Minnesota George Floyd Protests Could Worsen Coronavirus Outbreak Disproportionately Impacting Minorities, Officials Warn

Minnesota health care officials are warning that continued protests in Minneapolis may ultimately lead to a spike in COVID-19 cases, particularly among minorities.

Minnesota Health Commissioner Jan Malcolm said Thursday that while people are justifiably angry about the death of George Floyd while in custody of Minneapolis police officers, they should also be careful.

"People are moved to want to speak and to want to gather in solidarity and in protest, and we certainly honor and respect that right," Malcolm said in a Star Tribune report. "As we know, large gatherings do pose a risk in any epidemic, but certainly where we stand today with the state of COVID-19 spread in our community."

Minneapolis Protests
Stephen Maturen/Getty

Minnesota health officials reported 35 new deaths on Thursday from COVID-19, raising the total number of deaths to 967.

Since the start of the COVID-19 pandemic, Hennepin County and Minneapolis—one of the most impacted communities in the state—there have been 7,540 cases of the new coronavirus, resulting in 565 deaths, according to the Johns Hopkins University tracker.

The COVID-19 pandemic, which has disproportionately impacted the elderly, has also disproportionately impacted the black community.

According to the Minnesota Department of Health, the African American population accounts for about 29 percent of confirmed COVID-19 cases in the state, while whites account for 35 percent of confirmed new coronavirus cases.

Other ethnic groups, such as Hispanics accounted for 19.2 percent of the COVID-19 cases, while ethnic groups classified as unknown accounted for 25 percent of the state's positive cases.

Minneapolis Protests
Protesters march through the street on May 28, 2020 in downtown Minneapolis, Minnesota.

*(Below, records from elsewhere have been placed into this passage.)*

(** * Daxa safe loader: a shallow embedding and its properties

    The development follows the two Python modules of the repository:

    - [Pebblo]  : [langchain_community/utilities/pebblo.py]
                  (loader tables, [get_loader_type], [get_full_path],
                  the [Doc] and [App] schemas, [get_loader_full_path],
                  [get_runtime]);
    - [Os]      : the part of the file system that [os.path], [os.walk],
                  [os.stat] and [pwd] expose to the loader, with the
                  path resolution of the kernel;
    - [Daxa]    : [langchain_community/document_loaders/daxa.py]
                  (class [DaxaSafeLoader]).

    Python values are modelled by [pyval]; a Python [dict] is an
    insertion-ordered association list, as iteration over
    [LOADER_TYPE_MAPPING.items()] depends on that order.  Exceptions are
    values of [exn]; code that may raise returns a [result]. *)

From Stdlib Require Import List String Ascii ZArith Lia Bool Arith.
From Stdlib Require Import DecimalString.
Import ListNotations.
Set Warnings "-register-all".
Open Scope string_scope.

(* ================================================================= *)
(** ** Python values, dictionaries, exceptions *)

Module Py.

Inductive pyval : Type :=
| PNone
| PBool (b : bool)
| PInt (z : Z)
| PStr (s : string)
| PList (l : list pyval)
| PDict (d : list (string * pyval)).

Definition dict := list (string * pyval).

(** [d.get(k)] *)
Fixpoint dict_get {V : Type} (d : list (string * V)) (k : string) : option V :=
  match d with
  | [] => None
  | (k', v) :: d' => if String.eqb k k' then Some v else dict_get d' k
  end.

(** [d[k] = v]: an existing key keeps its position, a new key is appended. *)
Fixpoint dict_set {V : Type} (d : list (string * V)) (k : string) (v : V)
  : list (string * V) :=
  match d with
  | [] => [(k, v)]
  | (k', v') :: d' =>
      if String.eqb k k' then (k', v) :: d' else (k', v') :: dict_set d' k v
  end.

(** [k in d] *)
Definition dict_mem {V : Type} (d : list (string * V)) (k : string) : bool :=
  match dict_get d k with Some _ => true | None => false end.

(** [x in l] for a list of strings. *)
Definition str_in (x : string) (l : list string) : bool :=
  existsb (String.eqb x) l.

(** [sub in s] for strings. *)
Fixpoint contains (sub s : string) : bool :=
  prefix sub s ||
  match s with
  | EmptyString => false
  | String _ t => contains sub t
  end.

(** [s.split(sep)] for a one-character separator. *)
Fixpoint split_on (sep : ascii) (s : string) : list string :=
  match s with
  | EmptyString => [EmptyString]
  | String c t =>
      if Ascii.eqb c sep then EmptyString :: split_on sep t
      else match split_on sep t with
           | [] => [String c EmptyString]
           | h :: r => String c h :: r
           end
  end.

(** [sep.join(l)] *)
Fixpoint join (sep : string) (l : list string) : string :=
  match l with
  | [] => EmptyString
  | [x] => x
  | x :: r => x ++ sep ++ join sep r
  end.

(** [path[0] == "/"] on a non-empty string. *)
Definition starts_with_slash (path : string) : bool :=
  match path with
  | String c _ => Ascii.eqb c "/"
  | EmptyString => false
  end.

(** Lexical clean-up of path components: empty and [.] components are
    dropped and [..] removes the component before it. *)
Fixpoint normalise (acc : list string) (cs : list string) : list string :=
  match cs with
  | [] => acc
  | c :: cs' =>
      if String.eqb c EmptyString || String.eqb c "." then normalise acc cs'
      else if String.eqb c ".." then normalise (removelast acc) cs'
      else normalise (acc ++ [c])%list cs'
  end.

Police and protesters continued to clash for a third night after George Floyd was killed in police custody on Monday. health care officials warn the larger than normal crowds could cause a spike in coronavirus cases. Stephen Maturen/Getty

"Communities of color are facing multiple devastations with disproportionate financial and health impacts from the COVID-19 pandemic, in addition to the ongoing trauma of deeply entrenched racial bias," Penny Wheeler, Allina Health's chief executive told the Star Tribune.

Angry protesters took to the streets this week demanding justice for Floyd, 46, who was arrested Monday for allegedly passing a counterfeit $20 at a Cup Foods supermarket. Officers were called to the scene and arrested Floyd.

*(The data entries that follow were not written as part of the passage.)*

Lemma current_generation gateway c t :
  currentCondition gateway t = Some c -> gw_ObservedGeneration (gw_Status gateway) = Generation (gw_Meta gateway).
Proof.
  unfold currentCondition, Current. destruct (_ =? _) eqn:E; [|done]. intros _. by apply Z.eqb_eq.
Qed.

Lemma condition_true_known c : condition_true c = true -> condition_unknown c = false.
Proof. destruct c as [[? [] ? ? ? ?]|]; done. Qed.

Lemma evaluateGateway_ready route gateway :
  bool_decide (st_Status (rc_ready (evaluateGateway route gateway route_initial)) = ConditionTrue) =
  gateway_supports route gateway.
Proof.
  unfold gateway_supports, CurrentTrue. fold (currentCondition gateway ConditionAccepted).
  fold (currentCondition gateway ConditionProgrammed) (currentCondition gateway ConditionReady).
  fold (condition_true (currentCondition gateway ConditionAccepted))
    (condition_true (currentCondition gateway ConditionProgrammed))
    (condition_true (currentCondition gateway ConditionReady)).
  unfold evaluateGateway. destruct (not_deleting _); [|done].
  destruct (_ =? _) eqn:Eg; cbn [negb andb].
  2: { unfold currentCondition, Current. by rewrite Eg. }
  destruct (condition_unknown (currentCondition gateway ConditionAccepted)) eqn:Eu.
  { destruct (condition_true (currentCondition gateway ConditionAccepted)) eqn:Et; [|done].
    apply condition_true_known in Et. congruence. }
  destruct (condition_true (currentCondition gateway ConditionAccepted)); [|done]. cbn [negb andb].
  destruct (forallb _ _); cbn [negb]; [|by rewrite andb_false_r].
  destruct (condition_unknown (currentCondition gateway ConditionProgrammed)) eqn:Eup.
  { destruct (condition_true (currentCondition gateway ConditionProgrammed)) eqn:Et; [|done].
    apply condition_true_known in Et. congruence. }
  destruct (condition_true (currentCondition gateway ConditionProgrammed)); [|done]. cbn.
  destruct (condition_unknown (currentCondition gateway ConditionReady)) eqn:Eur.
  { destruct (condition_true (currentCondition gateway ConditionReady)) eqn:Et; [|done].
    apply condition_true_known in Et. congruence. }
  by destruct (condition_true (currentCondition gateway ConditionReady)).
Qed.

Lemma route_ready_state route resolution :
  state_true (routeConditionSet_states (route_statuses route resolution)) ConditionReady =
  match resolution with
  | Ok (mkGatewayResolution true (Some gateway)) => gateway_supports route gateway
  | _ => false
  end.
Proof.
  unfold state_true, routeConditionSet_states.
  rewrite !lookup_insert_ne, lookup_insert by (by vm_compute).
  rewrite decide_True by done.
  destruct resolution as [[[] [gateway|]]|e]; cbn [route_statuses negb Permitted Gateway]; try done.
  apply evaluateGateway_ready.
Qed.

Video of the arrest showed former Minneapolis Police Officer Derek Chauvin kneeling on Floyd's neck during the arrest, with Floyd repeatedly telling officers that he couldn't breathe. Later, he appears to lose consciousness, though Chauvin continues to kneel on his neck.

More protesters are expected to arrive in Minneapolis—many from out of state—to take part in weekend demonstrations. Malcolm said the large crowds will most certainly add to the number of COVID-19 cases.

"It's certainly going to be a factor in what happens in our outbreak and our case counts," she said in an MPR report.

Minnesota Senator Amy Klobuchar took to her Twitter page on Friday morning to call for calm and an end to the violence.

"Our community is hurting. Hurting for justice and charges for George Floyd. Vandalism must stop," Klobuchar said, adding that a full-scale investigation by the Department of Justice of the Minneapolis Police Department.

The DOJ, the U.S. Attorney's Office, and the FBI field office in Minneapolis announced Thursday that the agencies had launched an investigation into the actions leading up to Floyd's death, in order to determine if police violated Floyd's civil rights.